What makes nuclear energy itself so dangerous is that every commercial nuclear reactor produces 400-500 pounds of plutonium in a year, along with other nuclear waste material. Just 10-20 pounds of plutonium is needed to make a bomb. An average nuclear reactor, therefore, produces enough plutonium waste to make 50 nuclear bombs in a year.
Lethally radioactive plutonium thus brings nuclear reactor technology dangerously close to nuclear weapons technology.
Nuclear energy is produced by fission, or the breaking down of atomic particles. The nuclei of uranium break into radio-active fragments as a result of fission and generate immense heat in the process. The breaking up of a uranium atom also creates one or two free neutrons. These neutrons, in turn, are absorbed by other uranium nuclei. These uranium nuclei then break up one after another in a chain reaction. The chain reaction culminates in a nuclear detonation.
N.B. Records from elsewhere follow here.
(* ===== verification/CString.v ===== *)
(** * Text: characters and the number scanners of the C library

    The parts that [std::stoi] and [sscanf] share. *)

From Stdlib Require Import Ascii String.
From S2P Require Import Prelude.

#[local] Open Scope Z_scope.

Definition code (c : ascii) : Z := Z.of_N (N_of_ascii c).
Definition isspace (c : ascii) : bool :=
  (code c =? 32) || ((9 <=? code c) && (code c <=? 13)).
Definition isdigit (c : ascii) : bool := (48 <=? code c) && (code c <=? 57).

Fixpoint skip_space (s : string) : string :=
  match s with
  | String c s' => if isspace c then skip_space s' else s
  | EmptyString => s
  end.

(** ** [%x] of [sscanf] *)

Definition hexval (c : ascii) : option Z :=
  let n := code c in
  if isdigit c then Some (n - 48)
  else if (97 <=? n) && (n <=? 102) then Some (n - 87)
  else if (65 <=? n) && (n <=? 70) then Some (n - 55)
  else None.

(** The value of the leading hexadecimal digits and what follows them. *)
Fixpoint hex_digits (acc : option Z) (s : string) : option Z * string :=
  match s with
  | String c s' =>
      match hexval c with
      | Some d => hex_digits (Some (16 * default 0 acc + d)) s'
      | None => (acc, s)
      end
  | EmptyString => (acc, s)
  end.

(** [0x] may precede the digits. *)
Definition hex_number (s : string) : option Z * string :=
  match s with
  | String z (String x s') =>
      if (code z =? 48) && ((code x =? 120) || (code x =? 88)) then hex_digits None s' else hex_digits None s
  | _ => hex_digits None s
  end.

(** One conversion: white space, a sign, the number, which saturates at [2^64 - 1]
    and is stored as [unsigned int]. *)
Definition scan_hex (s : string) : option (Z * string) :=
  let number (neg : bool) (s : string) :=
    match hex_number s with
    | (Some v, s') => let v := Z.min v (2 ^ 64 - 1) in Some (uwrap 32 (if neg then - v else v), s')
    | (None, _) => None
    end in
  match skip_space s with
  | String c s' => if code c =? 45 then number true s' else if code c =? 43 then number false s' else number false (String c s')
  | EmptyString => None
  end.

(** A character of the format that is not a conversion. *)
Definition scan_char (c : ascii) (s : string) : option string :=
  match s with
  | String c' s' => if Ascii.eqb c c' then Some s' else None
  | EmptyString => None
  end.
In a nuclear reactor, the explosion is neutralised by fuel control rods, These rods also absorb some of the heat and many of the freed neutrons. The nuclear chain reaction is controlled. The heat produced is used to boil water and gene-rate steam, which, in turn, runs a turbine. The turbine generates electricity.
One of the most dangerous consequences of running a nuclear reactor is that it can release radioactive material into the environment
. A lethal radioactive byproduct of a nuclear reactor is plutonium, produced in large quantities.
Less than one-millionth of a gram of plutonium is carcinogenic. If one pound of plutonium is uniformly distributed through the earth, it will cause lung cancer to every inhabitant of this planet.
Even if the US nuclear energy industry is able to prevent plutonium spillage with 99.99 per cent perfection, it will still afflict 500,000 people with lung cancer every year for 50 years. Plutonium lives in the environment for at least 500,000 years, more than one hundred times longer than the entire span of recorded history. It is more than 50 times the geologically estimated time span from the end of the Ice Age to the present. It is more than 10 times the length of time that human beings have been in existence.
Once plutonium is made, there is no known antidote to its continuous poisoning of the environment. If plutonium poisons a living organism, its toxicity is not spent in the process. There is no threshold below which plutonium is safe. This distinguishes it from, say, acidic sulphur dioxide and mercury. How can we leave behind such a toxic legacy for future generations?
The US has not figured out how it should safely store or destroy hazardous nuclear waste material. It does not have a blueprint for disassembling, dismantling or decommissioning a nuclear reactor when it is past its productive life. As consumer rights activist Ralph Nader put it, "Nuclear power
has, in many ways, become America's technological Vietnam". Why does India want to invite catastrophe upon itself and the world?